At the end of 72-hours-period experiment, all dogs died in the NR group, 3 dogs died in the OR group, and no dog died in the VR group. The MAP and PV were significantly reduced after burn compared with those before-injury in the NR group, with the lowest levels of (34 +/- 9) mm Hg and (32.7 +/- 3.5) ml/kg (both P < 0.05) 8 h after burn, and the HCT, ALT, Cr, and CK-MB levels of the NR group peaked 8 h after burn to the levels of (61.7 +/- 2.7)%, (121.1 +/- 4.8) U/L, (91.0 +/- 6.1) micromol/L, and (13 891 +/- 297) U/L respectively. Eight hours after burn 4 dogs of the NR group showed anuria, and the rest two had the urine volume of 1.2 and 2.1 ml/kg respectively. Eight hours after burn the MAP, PV, and urinary output levels of the OR group were (84.3 +/- 17.1) mm Hg, (41.7 +/- 3.6) ml/kg, and (2.6 +/- 1.8) ml/kg respectively, all significantly higher than those of the NR group (all P < 0.05), but significantly lower than those of the VR group [(113.0 +/- 10.0) mm Hg, (50.3 +/- 5.2) ml/kg, and (7.0 +/- 1.9) ml/kg respectively, all P < 0.05]. The plasma ALT level of the OR group was (81.4 +/- 10.8) U/L, significantly lower than that of the NR group (P < 0.05), but significantly higher than that of the VR group [(66.3 +/- 7.6) U/L, P < 0.05]. The levels of plasma ALT at other time points, as well as the Cr and CK-MB levels at all time points of the OR group were all significantly higher than those of the VR group (all P < 0.05).

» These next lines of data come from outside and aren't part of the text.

#[global] Instance same_page_dec va va' : Decision (same_page va va').
Proof. unfold same_page. apply _. Defined.

(** Writing a leaf entry. *)
Definition set_leaf (v : vm) (t : Z) (va e : Z) : vm :=
  with_pt (set_ent (pt_mem v) t (pt_index 0 va) e) v.

Section leaf.
Context (v : vm) (r t va e : Z).
Context (Hw : vm_wf v) (Hr : root_wf v r) (He : word64 e).
Context (Ht : node (pt_mem v) r [pt_index 2 va; pt_index 1 va] = Some t).

Lemma leaf_node q : path_ok2 q → node (pt_mem (set_leaf v t va e)) r q = node (pt_mem v) r q.
Proof.
  intros Hq. apply node_ext. intros q1 j s c -> Hc. unfold follow. simpl. rewrite ent_set, decide_False; [done|].
  intros [-> _]. apply path_ok2_app in Hq as Hq'. destruct Hq' as [Hq1 _].
  pose proof (rw_unique v r Hr _ _ _ Hq1 (va_path_ok va) Hc Ht) as ->.
  destruct Hq as [Hl _]. rewrite length_app in Hl. simpl in Hl. lia.
Qed.

Lemma leaf_root : root_wf (set_leaf v t va e) r.
Proof.
  split.
  - intros p u Hp. rewrite leaf_node by done. by apply (rw_tables v r Hr).
  - intros p q u Hp Hq. rewrite !leaf_node by done. by apply (rw_unique v r Hr).
Qed.

Lemma leaf_xlate va' :
  xlate (pt_mem (set_leaf v t va e)) r va' =
  if decide (same_page va va') then (if has PTE_V e then Some e else None) else xlate (pt_mem v) r va'.
Proof.
  destruct (leaf_ent v r va t Hw Hr Ht) as (_ & x & Hx & _).
  unfold xlate. rewrite leaf_node by apply va_path_ok. case_decide as E.
  - destruct E as (<- & <- & <-). rewrite Ht. simpl. rewrite ent_set, decide_True by done. by rewrite Hx.
  - destruct (node (pt_mem v) r [pt_index 2 va'; pt_index 1 va']) as [u|] eqn:Hu; [|done]. simpl.
    rewrite ent_set, decide_False; [done|]. intros [-> E2]. apply E.
    pose proof (rw_unique v r Hr _ _ _ (va_path_ok va) (va_path_ok va') Ht Hu) as [= ? ?].
    by split_and!.
Qed.

Lemma leaf_touches : touches (on_path v r va) v (set_leaf v t va e).
Proof.
  intros u i Hu Hn. simpl. rewrite ent_set, decide_False; [done|]. intros [-> ->]. apply Hn.
  by exists [pt_index 2 va; pt_index 1 va], [].
Qed.
End leaf.

(** ** Mapping a page *)

(** The flags of a new mapping. *)
Definition map_flags (perm : Z) : Z := Z.lor (Z.lor perm PTE_V) PTE_STD.

(** The effect of [vm_map_page] on its own root. *)
Lemma vm_map_page_spec v r va pa perm :
  vm_wf v → root_wf v r → va mod PAGE_SIZE = 0 → page_ok pa → 0 ≤ perm < 32 →
  ∃ rc v', vm_map_page r va pa perm v = Ret (rc, v')
    ∧ vm_wf v' ∧ root_wf v' r ∧ pt_next v ≤ pt_next v'
    ∧ kernel_pt v' = kernel_pt v ∧ pmem v' = pmem v ∧ kheap v' = kheap v
    ∧ touches (on_path v r va) v v'
    ∧ (∀ q t, path_ok2 q → node (pt_mem v') r q = Some t → is_table v t → node (pt_mem v) r q = Some t)
    ∧ (∀ q t, path_ok2 q → node (pt_mem v) r q = Some t → node (pt_mem v') r q = Some t)
    ∧ ((rc = 0 ∧ xlate (pt_mem v) r va = None
        ∧ ∀ va', xlate (pt_mem v') r va'
                 = if decide (same_page va va') then Some (pte_make pa (map_flags perm))
                   else xlate (pt_mem v) r va')
       ∨ (rc = -1 ∧ (is_Some (xlate (pt_mem v) r va) ∨ pt_next v' = PT_PAGES)
          ∧ ∀ va', xlate (pt_mem v') r va' = xlate (pt_mem v) r va')).
Proof.
  intros Hw Hr Hva Hpa Hperm. unfold vm_map_page. rewrite Hva, (proj1 Hpa).
  change (negb (0 =? 0) || negb (0 =? 0)) with false. cbn iota.
  destruct (vm_walk_alloc v r va Hw Hr) as (o & v1 & E & [G1 G2 G3 G4 G5 G6 G7 G8 G9] & Hto & Ho).
  unfold bind at 1. rewrite E. destruct o as [[t i]|].
  2: { exists (-1), v1. split_and!; try done. right. split; [done|]. split; [right|done].
       pose proof (vw_next v1 G1). lia. }
  destruct Ho as [-> Ht]. destruct (leaf_ent v1 r va t G1 G2 Ht) as (Hti & e & He & Hx).
  unfold bind at 1. rewrite (get_pte_spec v1 t _ e He). rewrite G7 in Hx.
  destruct (has PTE_V e) eqn:Hv.
  { exists (-1), v1. split_and!; try done. right. split; [done|]. split; [left|done]. rewrite Hx. done. }
  unfold bind. rewrite (set_pte_spec v1 t _ _ e He). fold (map_flags perm).
  assert (0 ≤ map_flags perm < 1024 ∧ has PTE_V (map_flags perm) = true) as [Hfl HV].
  { assert (Forall (λ p, 0 ≤ map_flags (Z.of_nat p) < 1024 ∧ has PTE_V (map_flags (Z.of_nat p)) = true) (seq 0 32)) as HF
      by (repeat constructor; vm_compute; congruence).
    rewrite Forall_seq in HF. specialize (HF (Z.to_nat perm)). rewrite Z2Nat.id in HF by lia. apply HF. lia. }
  exists 0, (set_leaf v1 t va (pte_make pa (map_flags perm))). split; [done|].
  split; [apply set_ent_wf; [done|by apply pte_make_word]|].
  split; [by apply leaf_root|]. split_and!; try done.
  - eapply (touches_trans _ _ v v1); [done|exact Hto|apply (leaf_touches v1 r t va _ Ht)|].
    intros u j Hu (p & q & Epq & Hn). exists p, q. split; [done|]. apply G9; [|done|done].
    by eapply on_path_ok.
  - intros q u Hq. rewrite leaf_node by done. by apply G9.
  - intros q u Hq Hu. rewrite leaf_node by done. by apply G8.
  - left. split_and!; [done|done|]. intros va'. rewrite (leaf_xlate v1 r) by done.
    rewrite pte_make_has, HV by done. by rewrite G7.
Qed.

The MAP, PV, HCT and urinary output levels of the two resuscitation groups returned to the pre-injury levels 72 h after burn, but the ALT, Cr, and CK-MB levels were still significantly higher than the pre-injury levels.
Although oral resuscitation with GES is not as efficient as IV resuscitation in 50%TBSA burn, it still can maintain the MAP and PV, protect the organ functions and reduce the mortality comparing to no resuscitation. Oral resuscitation may be an ideal alternative way of IV resuscitation, especially in wars or other site of mass casualties.